Por que a reforma trabalhista pode significar o fim de boa parte do que restou da indústria brasileira de alta tecnologia?

Patrick G. de Paula

Na dialética da dependência (1973), Ruy Mauro Marini teorizou a super-exploração da força de trabalho como um dos traços distintivos essenciais das economias dependentes na América Latina. Para Marini, o passado colonial e a persistência relativamente recente de relações compulsórias de trabalho estariam na base de uma divergência profunda entre os níveis de produtividade do trabalho entre os países latino-americanos e as principais economias industriais, no momento da entrada daqueles no mercado mundial capitalista.

Este fato, associado a um crescimento diferencial da produtividade (em outras palavras: aos avanços tecnológicos mais rápidos na produção nos países centrais) teria como conseqüência o que Marini vai chamar de intercâmbio desigual: mercadorias que expressam uma quantidade de trabalho cada vez maior realizado na periferia são trocadas por mercadorias que expressam quantidades cada vez menores de trabalho realizado nos países industriais. Aqui estaria a base das trocas de “toneladas de minérios por algumas caixas de microchips”, só que cada vez mais toneladas de minérios por cada vez menos caixas de microchips.

Esta troca ou intercâmbio desigual, do ponto de vista interno dos países latino-americanos, significaria uma pressão cada vez maior sobre a lucratividade dos capitalistas, que contra ela teriam desenvolvido mecanismos de compensação peculiares à sua situação periférica: sempre que observam sua lucratividade ameaçada pelo crescente atraso tecnológico (em termos relativos), os capitais latino-americanos recorreriam a ao menos dos seguintes expedientes: 1 – Aumentos na intensidade do trabalho (algo como aumentar o ritmo das máquinas); 2 – Extensão da jornada de trabalho (aumento da quantidade de horas trabalhadas por trabalhador); 3 – Remuneração da força de trabalho abaixo do seu valor (reiteradas reduções dos salários abaixo do nível social/culturalmente considerado como normal no momento).
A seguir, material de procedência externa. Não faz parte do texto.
Lemma insert_all_trie_of n l a :
  owf n -> Forall pair_ok l -> nodeCount a + 4 * Z.of_nat (length l) <= node_cap a ->
  owf (trie_of n l) /\ (forall k, nibs k -> oget (trie_of n l) k = contents (oget n) l k) /\
  exists a', insert_all n l a = Ok (trie_of n l, a') /\ node_cap a' = node_cap a /\
    nodeCount a <= nodeCount a' <= nodeCount a + 4 * Z.of_nat (length l).
Proof.
  intros Hn Hl Ha.
  destruct (insert_all_spec n l a Hn Hl Ha) as (n1 & a1 & E1 & C1 & K1 & W1 & _ & G1).
  destruct (insert_all_spec n l (Arena (4 * Z.of_nat (length l)) 0) Hn Hl ltac:(cbn; lia))
    as (n2 & a2 & E2 & C2 & K2 & W2 & _ & G2).
  assert (trie_of n l = n2) as Et by (unfold trie_of; by rewrite E2). rewrite Et.
  assert (n1 = n2) as <-.
  { apply owf_canonical; [done..|]. intros k Hk. by rewrite (G1 k Hk), (G2 k Hk). }
  split; [done|]. split; [done|]. by exists a1.
Qed.

Definition storage_root_of (g : list storageEntry) : bytes :=
  match g with [] => emptyRoot | _ => hashRoot (trie_of None (storage_pairs g)) end.

Lemma storageRootOfRange_spec g a :
  nodeCount a + 4 * Z.of_nat (length g) <= node_cap a ->
  exists a', storageRootOfRange g a = Ok (storage_root_of g, a') /\ node_cap a' = node_cap a /\
    nodeCount a <= nodeCount a' <= nodeCount a + 4 * Z.of_nat (length g).
Proof.
  intros Ha. unfold storageRootOfRange, storage_root_of. destruct g as [|e g].
  { exists a. split; [done|]. split; [done|]. cbn. lia. }
  set (g' := e :: g) in *. unfold mbind, arenaM_bind. rewrite buildStorageTrieRange_pairs.
  assert (length (storage_pairs g') = length g') as El by apply length_map.
  destruct (insert_all_trie_of None (storage_pairs g') a I (storage_pairs_ok g') ltac:(rewrite El; lia))
    as (_ & _ & a' & E & C & K). rewrite E. exists a'. split; [done|]. rewrite El in K. done.
Qed.
(* ===== verification/RlpFacts.v ===== *)
(** * Facts on RLP encodings

    Headers, integers and lists as [Mpt] encodes them, for the two decoders that
    read them back ([BatchRlp] and [TxDecode]). *)

From S2P Require Import Prelude Uint256 Mpt StateRoot StateRootSpec.

(** ** Slices *)

Lemma slice_split {A} (l : list A) lo hi :
  (lo <= hi <= length l)%nat -> l = take lo l ++ slice l lo hi ++ drop hi l.
Proof.
  intros H. unfold slice. rewrite <- (take_drop lo l) at 1. f_equal.
  rewrite <- (take_drop (hi - lo) (drop lo l)) at 1. f_equal. rewrite drop_drop. f_equal. lia.
Qed.

Lemma slice_drop {A} (l : list A) lo : slice l lo (length l) = drop lo l.
Proof. unfold slice. apply take_ge. rewrite length_drop. lia. Qed.

Lemma go_slice_mid {E A} (a p r : list A) lo hi :
  lo = Z.of_nat (length a) -> hi = lo + Z.of_nat (length p) -> go_slice (E := E) (a ++ p ++ r) lo hi = Ok p.
Proof.
  intros -> ->. rewrite go_slice_ok by (rewrite ?length_app; lia).
  rewrite <- Nat2Z.inj_add, !Nat2Z.id. by rewrite slice_mid.
Qed.

Lemma go_slice_end {E A} (a r : list A) lo hi :
  lo = Z.of_nat (length a) -> hi = lo + Z.of_nat (length r) -> go_slice (E := E) (a ++ r) lo hi = Ok r.
Proof. intros -> ->. rewrite <- (app_nil_r r) at 1. by apply go_slice_mid. Qed.

Lemma go_slice_panic {E A} (b : list A) lo hi : hi < lo -> go_slice (E := E) b lo hi = Panic.
Proof. intros H. unfold go_slice. destruct (0 <=? lo); [|done]. by destruct (Z.leb_spec lo hi); [lia|]. Qed.

(** ** Headers and lists *)

Lemma RlpEncodeListHeader_ne n : RlpEncodeListHeader n <> [].
Proof. unfold RlpEncodeListHeader. by gtest. Qed.

Definition rlp_header (base n : Z) : bytes :=
  if n <? 56 then [base + n]
  else base + 55 + Z.of_nat (rlpIntLen n) :: rlpWriteInt n (rlpIntLen n).

Lemma RlpEncodeListHeader_header n : 0 <= n < B64 -> RlpEncodeListHeader n = rlp_header 0xc0 n.
Proof.
  intros Hn. unfold RlpEncodeListHeader, rlp_header, u8. gtest; [by rewrite Z.mod_small by lia|].
  destruct (rlpIntLen_spec n); [lia|]. rewrite Z.mod_small by lia. done.
Qed.

Lemma RlpEncodeBytes_header b :
  Z.of_nat (length b) < B64 ->
  RlpEncodeBytes b = if single_byte b then b else rlp_header 0x80 (Z.of_nat (length b)) ++ b.
Proof.
  intros Hn. unfold RlpEncodeBytes, rlp_header, u8. destruct (single_byte b); [done|].
  gtest; [by rewrite Z.mod_small by lia|]. destruct (rlpIntLen_spec (Z.of_nat (length b))); [lia|].
  rewrite Z.mod_small by lia. done.
Qed.

Lemma length_RlpEncodeBytes_ge b : (length b <= length (RlpEncodeBytes b))%nat.
Proof.
  unfold RlpEncodeBytes. destruct (single_byte b); [lia|]. gtest; cbn [length]; rewrite ?length_app; lia.
Qed.

Lemma payload_length (items : list bytes) (a : Z) :
  foldl (fun p it => p + Z.of_nat (length it)) a items = a + Z.of_nat (length (concat items)).
Proof. revert a. induction items as [|x l IH]; intros a; cbn [foldl concat length]; [lia|]. rewrite IH, length_app. lia. Qed.

(** ** Integers *)

Lemma shift_or n c : 0 <= n -> is_byte c -> Z.lor (Z.shiftl n 8) c = n * 256 + c.
Proof.
  intros Hn Hc. rewrite Z.lor_comm, Z.shiftl_mul_pow2, (Z.mul_comm n) by lia.
  rewrite lor_disjoint_add; [lia|lia|exact Hc].
Qed.

Lemma rlp_uint_string n : is_u64 n -> exists b,
  (if n =? 0 then [0x80] else RlpEncodeBytes (uint_bytes 8 n [])) = RlpEncodeBytes b /\ bytes_ok b /\ (length b <= 8)%nat /\
  be_val b = n /\ b !! 0%nat <> Some 0.
Proof.
  intros Hn. destruct (Z.eqb_spec n 0) as [->|Hz].
  { exists []. split_and!; try done; [constructor|cbn; lia]. }
  destruct (uint_bytes_spec 8 n []) as (l & E & Hl & Ev & Hh); [exact Hn|]. rewrite E, app_nil_r.
  exists l. split_and!; try done.
  destruct (decide (length l <= 8)%nat) as [|Hlen]; [done|]. exfalso. destruct l as [|c l]; [cbn in Hlen; lia|].
  apply Forall_cons_iff in Hl as [Hc Hl]. unfold is_byte in Hc. rewrite be_val_cons in Ev.
  pose proof (be_val_range l Hl). assert (c <> 0) by (cbn in Hh; congruence). cbn [length] in Hlen.
  assert (256 ^ 8 <= 256 ^ Z.of_nat (length l)) by (apply Z.pow_le_mono_r; lia). change (256 ^ 8) with B64 in *.
  unfold is_u64 in Hn. nia.
Qed.

Lemma rlp_word_string z : u256_ok z -> exists b,
  (if IsZero z then [0x80] else RlpEncodeBytes (skip_zeros (BytesBE z))) = RlpEncodeBytes b /\ bytes_ok b /\ (length b <= 32)%nat /\
  be_val b = toZ z /\ b !! 0%nat <> Some 0.
Proof.
  intros Hz. rewrite IsZero_spec by done. destruct (Z.eqb_spec (toZ z) 0) as [->|Hne].
  { exists []. split_and!; try done; [constructor|cbn; lia]. }
  destruct (skip_zeros_spec (BytesBE z)) as (n & E & Hh). exists (skip_zeros (BytesBE z)).
  pose proof (length_BytesBE z) as Hl. pose proof (BytesBE_ok z) as Hok. pose proof (be_val_BytesBE z Hz) as Hv.
  rewrite E in Hl, Hok, Hv. rewrite length_app, length_zeros in Hl. rewrite be_val_zeros in Hv.
  apply Forall_app in Hok as [_ Hok]. split_and!; try done. lia.
Qed.

Lemma fold_shift b n :
  bytes_ok b -> 0 <= n -> n * 256 ^ Z.of_nat (length b) + be_val b < B64 ->
  foldl (fun n c => Z.lor (shl64 n 8) c) n b = n * 256 ^ Z.of_nat (length b) + be_val b.
Proof.
  intros Hb. revert n. induction Hb as [|c b Hc Hb IH]; intros n Hn Hlt; cbn [foldl].
  { unfold be_val. cbn. lia. }
  rewrite be_val_cons in *. cbn [length] in *. rewrite Nat2Z.inj_succ, Z.pow_succ_r in * by lia.
  pose proof (be_val_range b Hb). unfold is_byte in Hc.
  assert (0 < 256 ^ Z.of_nat (length b)) by (apply Z.pow_pos_nonneg; lia).
  unfold shl64. rewrite u64_small by (unfold is_u64; rewrite Z.shiftl_mul_pow2 by lia; nia).
  rewrite shift_or by done. rewrite IH by lia. lia.
Qed.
À operação destes mecanismos de compensação como forma de recuperação da lucratividade dos capitais periféricos, Marini chama de super-exploração da força de trabalho.
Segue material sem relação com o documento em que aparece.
(* ===== verification/MempoolSpec.v ===== *)
(** * The transaction pool is two consistent indexes of the same transactions

    Each sender's queue is strictly sorted by nonce, and a batch is taken from the
    heads of the queues, best first, within the gas and count limits. *)

From S2P Require Import Prelude Uint256 BlockTypes GasMath Mempool.

(** ** Invariant *)

Record pool_ok (m : Mempool) : Prop := {
  po_hash h tx : byHash m !! h = Some tx ->
    tx_ok tx /\ tx_Hash tx = h /\ exists l, bySender m !! tx_From tx = Some l /\ tx ∈ l;
  po_sender a l : bySender m !! a = Some l ->
    l <> [] /\ StronglySorted (fun x y => tx_Nonce x < tx_Nonce y) l /\
    forall tx, tx ∈ l -> tx_From tx = a /\ byHash m !! tx_Hash tx = Some tx;
}.

(** ** Lemmas *)

Lemma NewMempool_ok : pool_ok NewMempool.
Proof. constructor; intros ? ? E; cbn in E; by rewrite lookup_empty in E. Qed.

Lemma bytes_compare_spec a b :
  (bytes_compare a b = 0 <-> a = b) /\ bytes_compare b a = - bytes_compare a b.
Proof.
  revert b. induction a as [|x a IH]; intros [|y b]; cbn; try (split; [split; congruence | done]).
  destruct (IH b) as [I1 I2].
  destruct (Z.ltb_spec x y), (Z.ltb_spec y x); try lia;
    try (split; [split; [done|intros [= E _]; lia]|done]).
  assert (x = y) as -> by lia. split; [|done]. rewrite I1. split; [congruence|by intros [= ->]].
Qed.

Lemma find_nonce_Some n l i ex :
  find_nonce n l = Some (i, ex) -> l !! i = Some ex /\ tx_Nonce ex = n.
Proof.
  revert i. induction l as [|x l IH]; intros i; cbn; [done|].
  destruct (Z.eqb_spec (tx_Nonce x) n) as [<-|]; [by intros [= <- <-]|].
  destruct (find_nonce n l) as [[j t]|]; [|done]. intros [= <- <-]. by apply IH.
Qed.

Lemma find_nonce_None n l tx : find_nonce n l = None -> tx ∈ l -> tx_Nonce tx <> n.
Proof.
  induction l as [|x l IH]; cbn; [intros _ Hin; by apply not_elem_of_nil in Hin|].
  destruct (Z.eqb_spec (tx_Nonce x) n) as [|Hne]; [done|].
  destruct (find_nonce n l) as [[j t]|]; [done|]. intros _ Hin.
  apply elem_of_cons in Hin as [->|Hin]; [done|]. by apply IH.
Qed.

Abbreviation nonce_lt := (fun x y : Transaction => tx_Nonce x < tx_Nonce y).

Lemma sorted_insert_pos l tx :
  StronglySorted nonce_lt l -> (forall x, x ∈ l -> tx_Nonce x <> tx_Nonce tx) ->
  StronglySorted nonce_lt (take (insert_pos (tx_Nonce tx) l) l ++ tx :: drop (insert_pos (tx_Nonce tx) l) l).
Proof.
  induction 1 as [|x l Hs IH Hx]; intros Hne; cbn; [repeat constructor|].
  destruct (Z.ltb_spec (tx_Nonce tx) (tx_Nonce x)) as [Hlt|Hge]; cbn.
  - constructor; [by constructor|]. constructor; [done|].
    eapply Forall_impl; [|exact Hx]. cbn. intros. lia.
  - assert (tx_Nonce x < tx_Nonce tx) by (specialize (Hne x ltac:(left)); lia).
    constructor; [apply IH; intros y Hy; apply Hne; by right|].
    rewrite Forall_app, Forall_cons_iff. rewrite <- (take_drop (insert_pos (tx_Nonce tx) l) l) in Hx at 1.
    apply Forall_app in Hx as [? ?]. done.
Qed.

Lemma sorted_replace l i ex tx :
  StronglySorted nonce_lt l -> l !! i = Some ex -> tx_Nonce ex = tx_Nonce tx ->
  StronglySorted nonce_lt (<[i := tx]> l).
Proof.
  intros Hs. revert i. induction Hs as [|x l Hs IH Hx]; intros [|i] Hl E; try done; cbn in Hl |- *.
  - injection Hl as ->. constructor; [done|]. eapply Forall_impl; [|exact Hx]. cbn. intros. lia.
  - constructor; [by apply IH|]. apply Forall_insert; [done|].
    pose proof (Forall_lookup_1 _ _ _ _ Hx Hl). cbn in *. lia.
Qed.

(** ** The order of the heads *)

Lemma bytes_compare_trans a b c : 0 < bytes_compare a b -> 0 < bytes_compare b c -> 0 < bytes_compare a c.
Proof.
  revert b c. induction a as [|x a IH]; intros [|y b] [|z c]; cbn; try lia.
  repeat gtest; try lia. apply IH.
Qed.

Lemma tipCmp_sym a b : u256_ok (txTip a) -> u256_ok (txTip b) -> tipCmp b a = - tipCmp a b.
Proof.
  intros Ha Hb. unfold tipCmp. rewrite !Cmp_compare by done. rewrite (Z.compare_antisym (toZ (txTip a))).
  destruct (toZ (txTip a) ?= toZ (txTip b)); cbn; try done. apply bytes_compare_spec.
Qed.

Lemma tipCmp_pos a b :
  u256_ok (txTip a) -> u256_ok (txTip b) ->
  0 < tipCmp a b <-> toZ (txTip b) < toZ (txTip a) \/
                     toZ (txTip a) = toZ (txTip b) /\ 0 < bytes_compare (tx_Hash a) (tx_Hash b).
Proof.
  intros Ha Hb. unfold tipCmp. rewrite !Cmp_compare by done.
  destruct (Z.compare_spec (toZ (txTip a)) (toZ (txTip b))); cbn; lia.
Qed.

Lemma tx_tip_ok tx : tx_ok tx -> u256_ok (txTip tx).
Proof. intros []. unfold txTip. by destruct (negb _). Qed.

Lemma popPrefer_spec a b :
  tx_ok a -> tx_ok b ->
  popPrefer a b = true <->
    tx_Nonce a < tx_Nonce b \/
    tx_Nonce a = tx_Nonce b /\
      (toZ (txTip b) < toZ (txTip a) \/
       toZ (txTip a) = toZ (txTip b) /\ 0 < bytes_compare (tx_Hash a) (tx_Hash b)).
Proof.
  intros Ha Hb. unfold popPrefer. rewrite <- tipCmp_pos by by apply tx_tip_ok.
  repeat gtest; split; intros; try done; lia.
Qed.

Lemma popPrefer_trans a b c :
  tx_ok a -> tx_ok b -> tx_ok c -> popPrefer a b = true -> popPrefer b c = true -> popPrefer a c = true.
Proof.
  intros Ha Hb Hc. rewrite !popPrefer_spec by done. intros [?|[? [?|[? ?]]]] [?|[? [?|[? ?]]]]; try lia.
  right. split; [lia|]. right. split; [lia|]. by eapply bytes_compare_trans.
Qed.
A super-exploração de Marini, portanto, não consiste apenas na possibilidade de um exploração do trabalhador além do “normal”, mas em uma lei tendencial do capital nas condições existentes na periferia, ou seja, trata-se de uma forma necessária que assumiria a acumulação de capital nas condições existentes nos países dependentes. O capitalismo daqui precisa “super-explorar”, ou então entra em crise.

Independente dos acertos ou eventuais erros de Marini na construção de suas categorias de análise, qualquer observador mais atento reconhecerá que aquilo que Marini chama de super-exploração, não necessariamente como posição estática, mas como forma de movimento, é um aspecto fundamental da acumulação de capital na América Latina e em boa parte da periferia capitalista.
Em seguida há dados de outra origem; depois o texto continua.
(* ===== verification/Retryable.v ===== *)
(** * Retryable tickets: [pkg/c2seq/retryable.go]

    The engine is the map of tickets; a ticket is a value, written back by the
    operations that change it. *)

From S2P Require Import Prelude Uint256 Keccak BlockTypes GasMath.

Abbreviation retryableOverheadGas := 1400.
Abbreviation retryablePerByteGas := 6.

Inductive RetryableStatus := RetryableCreated | RetryableAutoRedeemed | RetryableManualRedeemed.
#[export] Instance RetryableStatus_eq_dec : EqDecision RetryableStatus.
Proof. solve_decision. Defined.

Record RetryableParams := MkParams {
  p_From : Address;
  p_To : option Address;
  p_CallValue : Uint256;
  p_Deposit : Uint256;
  p_MaxSubmissionFee : Uint256;
  p_ExcessFeeRefundTo : Address;
  p_CallValueRefundTo : Address;
  p_GasLimit : Z;
  p_MaxFeePerGas : Uint256;
  p_Data : bytes;
  p_L1BaseFee : Uint256;
  p_GasProvided : Z;
}.

Record RetryableTicket := MkTicket {
  t_ID : Hash;
  t_From : Address;
  t_To : option Address;
  t_CallValue : Uint256;
  t_Deposit : Uint256;
  t_MaxSubmissionFee : Uint256;
  t_ExcessFeeRefundTo : Address;
  t_CallValueRefundTo : Address;
  t_GasLimit : Z;
  t_MaxFeePerGas : Uint256;
  t_Data : bytes;
  t_Status : RetryableStatus;
  t_SubmissionGas : Z;
  t_SubmissionFee : Uint256;
}.

Abbreviation RetryableEngine := (gmap bytes RetryableTicket).

Definition NewRetryableEngine : RetryableEngine := ∅.

Definition submissionGas (dataLen : Z) : outcome seq_err Z :=
  if dataLen <? 0 then Err ErrGasUnderflow
  else n ← SafeMulGas retryablePerByteGas (u64 dataLen); SafeAddGas retryableOverheadGas n.

Definition quoteRetryable (p : RetryableParams) : outcome seq_err (Z * Uint256 * Uint256 * Uint256) :=
  subGas ← submissionGas (Z.of_nat (length (p_Data p)));
  subFee ← mulU256U64Checked (p_L1BaseFee p) subGas;
  if 0 <? Cmp subFee (p_MaxSubmissionFee p) then Err ErrSubmissionFee
  else
    exec ← mulU256U64Checked (p_MaxFeePerGas p) (p_GasLimit p);
    total ← addU256Checked subFee exec;
    total ← addU256Checked total (p_CallValue p);
    if Cmp (p_Deposit p) total <? 0 then Err ErrDeposit
    else _ ← SafeSubGas (p_GasProvided p) subGas; Ok (subGas, subFee, exec, total).

(** What [ticketID] hashes. *)
Definition ticket_preimage (p : RetryableParams) : bytes :=
  p_From p ++ (match p_To p with Some a => 1 :: a | None => [0] end) ++
  BytesBE (p_CallValue p) ++ p_Data p ++ BytesBE (FromU64 (p_GasLimit p)).

Definition ticketID (p : RetryableParams) : Hash := Keccak256 (ticket_preimage p).

Definition ticketToTx (t : RetryableTicket) (nonce : Z) : Transaction :=
  {| tx_Type := TxDynamicFee;
     tx_ChainID := zero256;
     tx_Nonce := nonce;
     tx_GasPrice := t_MaxFeePerGas t;
     tx_GasTipCap := t_MaxFeePerGas t;
     tx_GasFeeCap := t_MaxFeePerGas t;
     tx_Gas := t_GasLimit t;
     tx_To := t_To t;
     tx_Value := t_CallValue t;
     tx_Data := t_Data t;
     tx_AccessList := [];
     tx_BlobFeeCap := zero256;
     tx_BlobHashes := [];
     tx_V := zero256;
     tx_R := zero256;
     tx_S := zero256;
     tx_From := t_From t;
     tx_Hash := match t_ID t with b :: l => Z.lxor b 0xa5 :: l | [] => [] end |}.

Definition with_status (t : RetryableTicket) (s : RetryableStatus) : RetryableTicket :=
  MkTicket (t_ID t) (t_From t) (t_To t) (t_CallValue t) (t_Deposit t) (t_MaxSubmissionFee t)
    (t_ExcessFeeRefundTo t) (t_CallValueRefundTo t) (t_GasLimit t) (t_MaxFeePerGas t) (t_Data t)
    s (t_SubmissionGas t) (t_SubmissionFee t).

Definition with_gas (t : RetryableTicket) (gasLimit : Z) (maxFee : Uint256) : RetryableTicket :=
  MkTicket (t_ID t) (t_From t) (t_To t) (t_CallValue t) (t_Deposit t) (t_MaxSubmissionFee t)
    (t_ExcessFeeRefundTo t) (t_CallValueRefundTo t) gasLimit maxFee (t_Data t)
    (t_Status t) (t_SubmissionGas t) (t_SubmissionFee t).

Definition new_ticket (p : RetryableParams) (subGas : Z) (subFee : Uint256) : RetryableTicket :=
  MkTicket (ticketID p) (p_From p) (p_To p) (p_CallValue p) (p_Deposit p) (p_MaxSubmissionFee p)
    (p_ExcessFeeRefundTo p) (p_CallValueRefundTo p) (p_GasLimit p) (p_MaxFeePerGas p) (p_Data p)
    RetryableCreated subGas subFee.

Definition Create (e : RetryableEngine) (p : RetryableParams) :
  outcome seq_err (RetryableEngine * RetryableTicket * option Transaction) :=
  '(subGas, subFee, _, _) ← quoteRetryable p;
  left ← SafeSubGas (p_GasProvided p) subGas;
  let t := new_ticket p subGas subFee in
  let e := <[t_ID t := t]> e in
  if p_GasLimit p =? 0 then Ok (e, t, None)
  else if left <? p_GasLimit p then Ok (e, t, None)
  else let t := with_status t RetryableAutoRedeemed in
       Ok (<[t_ID t := t]> e, t, Some (ticketToTx t 0)).

Definition AutoRedeem (e : RetryableEngine) (id : Hash) : outcome seq_err (RetryableEngine * Transaction) :=
  match e !! id with
  | None => Err ErrTicketMissing
  | Some t =>
      if negb (bool_decide (t_Status t = RetryableCreated)) then Err ErrTicketState
      else if t_GasLimit t =? 0 then Err ErrTicketState
      else let t := with_status t RetryableAutoRedeemed in
           Ok (<[id := t]> e, ticketToTx t 0)
  end.

Definition ManualRedeem (e : RetryableEngine) (id : Hash) (gasLimit : Z) (maxFee : Uint256) :
  outcome seq_err (RetryableEngine * Transaction) :=
  _ ← mulU256U64Checked maxFee gasLimit;
  match e !! id with
  | None => Err ErrTicketMissing
  | Some t =>
      if negb (bool_decide (t_Status t = RetryableCreated)) then Err ErrTicketState
      else if gasLimit =? 0 then Err ErrTicketState
      else let t := with_status (with_gas t gasLimit maxFee) RetryableManualRedeemed in
           Ok (<[id := t]> e, ticketToTx t 0)
  end.

Definition Get (e : RetryableEngine) (id : Hash) : option RetryableTicket := e !! id.

(** ** Quotes *)

Record params_ok (p : RetryableParams) : Prop := {
  pp_from : is_address (p_From p);
  pp_to : match p_To p with Some a => is_address a | None => True end;
  pp_value : u256_ok (p_CallValue p);
  pp_deposit : u256_ok (p_Deposit p);
  pp_maxsub : u256_ok (p_MaxSubmissionFee p);
  pp_gas : is_u64 (p_GasLimit p);
  pp_fee : u256_ok (p_MaxFeePerGas p);
  pp_data : bytes_ok (p_Data p) /\ Z.of_nat (length (p_Data p)) < 2 ^ 63;
  pp_l1 : u256_ok (p_L1BaseFee p);
  pp_provided : is_u64 (p_GasProvided p);
}.

(** The price of a submission, over the integers. *)
Definition sub_gas (p : RetryableParams) : Z := 1400 + 6 * Z.of_nat (length (p_Data p)).
Definition sub_fee (p : RetryableParams) : Z := toZ (p_L1BaseFee p) * sub_gas p.
Definition exec_fee (p : RetryableParams) : Z := toZ (p_MaxFeePerGas p) * p_GasLimit p.

(** Whether the parameters pay for themselves. *)
Definition fundable (p : RetryableParams) : Prop :=
  sub_fee p <= toZ (p_MaxSubmissionFee p) /\
  sub_fee p + exec_fee p + toZ (p_CallValue p) <= toZ (p_Deposit p) /\
  sub_gas p <= p_GasProvided p.

Lemma submissionGas_spec n :
  0 <= n < 2 ^ 63 ->
  submissionGas n = if 1400 + 6 * n <? B64 then Ok (1400 + 6 * n) else Err ErrGasOverflow.
Proof.
  intros Hn. unfold submissionGas. rewrite (u64_small n) by (unfold is_u64; lia).
  destruct (Z.ltb_spec n 0); [lia|]. rewrite SafeMulGas_spec by (unfold is_u64; lia).
  destruct (Z.ltb_spec (6 * n) B64); cbn [mbind outcome_bind].
  - by rewrite SafeAddGas_spec by (unfold is_u64; lia).
  - gtest; [lia|done].
Qed.

(** A quote succeeds exactly on the fundable parameters, with the exact amounts. *)
Lemma quoteRetryable_spec p :
  params_ok p ->
  match quoteRetryable p with
  | Ok (g, fee, exec, total) => fundable p /\ g = sub_gas p /\ u256_ok fee /\ toZ fee = sub_fee p /\
      toZ exec = exec_fee p /\ toZ total = sub_fee p + exec_fee p + toZ (p_CallValue p)
  | Err e => ~ fundable p /\ e ∈ [ErrGasOverflow; ErrSubmissionFee; ErrDeposit; ErrGasUnderflow]
  | _ => False
  end.
Proof.
  intros [Hfrom Hto Hval Hdep Hms Hg Hfee [Hdat Hlen] Hl1 Hprov]. unfold quoteRetryable, fundable.
  rewrite submissionGas_spec by lia. fold (sub_gas p). unfold is_u64 in Hprov.
  destruct (Z.ltb_spec (sub_gas p) B64) as [H1|H1]; cbn [mbind outcome_bind]; [|split; [lia|set_solver]].
  assert (is_u64 (sub_gas p)) as Hsg by (unfold is_u64, sub_gas in *; lia).
  pose proof (mulU256U64Checked_spec (p_L1BaseFee p) (sub_gas p) Hl1 Hsg) as M. fold (sub_fee p) in M.
  pose proof (toZ_range _ Hms). pose proof (toZ_range _ Hdep). pose proof (toZ_range _ Hval). pose proof (toZ_range _ Hl1).
  assert (0 <= sub_fee p) by (unfold sub_fee, is_u64 in *; nia).
  assert (0 <= exec_fee p) by (pose proof (toZ_range _ Hfee); unfold exec_fee, is_u64 in *; nia).
  destruct (Z.ltb_spec (sub_fee p) B256); [destruct M as (fee & -> & Hf & Ef)|rewrite M];
    cbn [mbind outcome_bind]; [|split; [lia|set_solver]].
  rewrite Cmp_gt, Ef by done. gtest; [split; [lia|set_solver]|].
  pose proof (mulU256U64Checked_spec (p_MaxFeePerGas p) (p_GasLimit p) Hfee Hg) as M'. fold (exec_fee p) in M'.
  destruct (Z.ltb_spec (exec_fee p) B256); [destruct M' as (exec & -> & He & Ee)|rewrite M'];
    cbn [mbind outcome_bind]; [|split; [lia|set_solver]].
  pose proof (addU256Checked_spec fee exec Hf He) as A. rewrite Ef, Ee in A.
  destruct (Z.ltb_spec (sub_fee p + exec_fee p) B256); [destruct A as (t1 & -> & Ht1 & E1)|rewrite A];
    cbn [mbind outcome_bind]; [|split; [lia|set_solver]].
  pose proof (addU256Checked_spec t1 (p_CallValue p) Ht1 Hval) as A'. rewrite E1 in A'.
  destruct (Z.ltb_spec (sub_fee p + exec_fee p + toZ (p_CallValue p)) B256); [destruct A' as (t2 & -> & Ht2 & E2)|rewrite A'];
    cbn [mbind outcome_bind]; [|split; [lia|set_solver]].
  rewrite Cmp_lt, E2 by done. gtest; [split; [lia|set_solver]|].
  rewrite SafeSubGas_spec by done. gtest; cbn [mbind outcome_bind]; [|split; [lia|set_solver]].
  split_and!; try done; lia.
Qed.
Vejamos o caso da reforma trabalhista.

Vivemos recentemente no Brasil uma crise profunda com crescimento do desemprego, recessão ou estagnação da economia. Diante disso, os capitalistas exigem medidas que permitam a recuperação de sua lucratividade como requisito para a recuperação da economia (e do emprego etc.). Quais medidas são as exigidas pelos capitalistas brasileiros (ou, mais precisamente, os capitalistas que operam no Brasil)? Maiores investimentos em tecnologia? Mais recursos para pesquisa e desenvolvimento? Nada disso: eles exigem redução dos seus “custos” pela via da retirada ou “flexibilização” de direitos trabalhistas, liberalização das terceirizações (que na prática significam apenas maior liberdade para violação de direitos trabalhistas), instituições de remunerações abaixo do salário mínimo (o verdadeiro significado do famigerado “trabalho intermitente”) e fim das fiscalizações estatais das condições de trabalho degradantes ou análogas à escravidão. Em suma, os capitalistas exigem do governo que lhes permita acionar sobre os trabalhadores os mecanismos da super-exploração, de uma forma livre de quaisquer constrangimentos, em especial daqueles relacionados a práticas até então proibidas por lei. Marini não poderia estar mais certo.

Em comum todo este conjunto de medidas tem o seguinte: todas elas visam recompor a lucratividade dos capitais pela via de redução da participação dos salários no total da riqueza produzida socialmente, ou seja, significam um aumento da exploração dos trabalhadores de uma forma absoluta, já que não se baseiam numa redução (relativa) do custo de vida do trabalhador, como ocorre em geral nas economias industriais na medida em que os aumentos de produtividade barateiam as mercadorias de subsistência.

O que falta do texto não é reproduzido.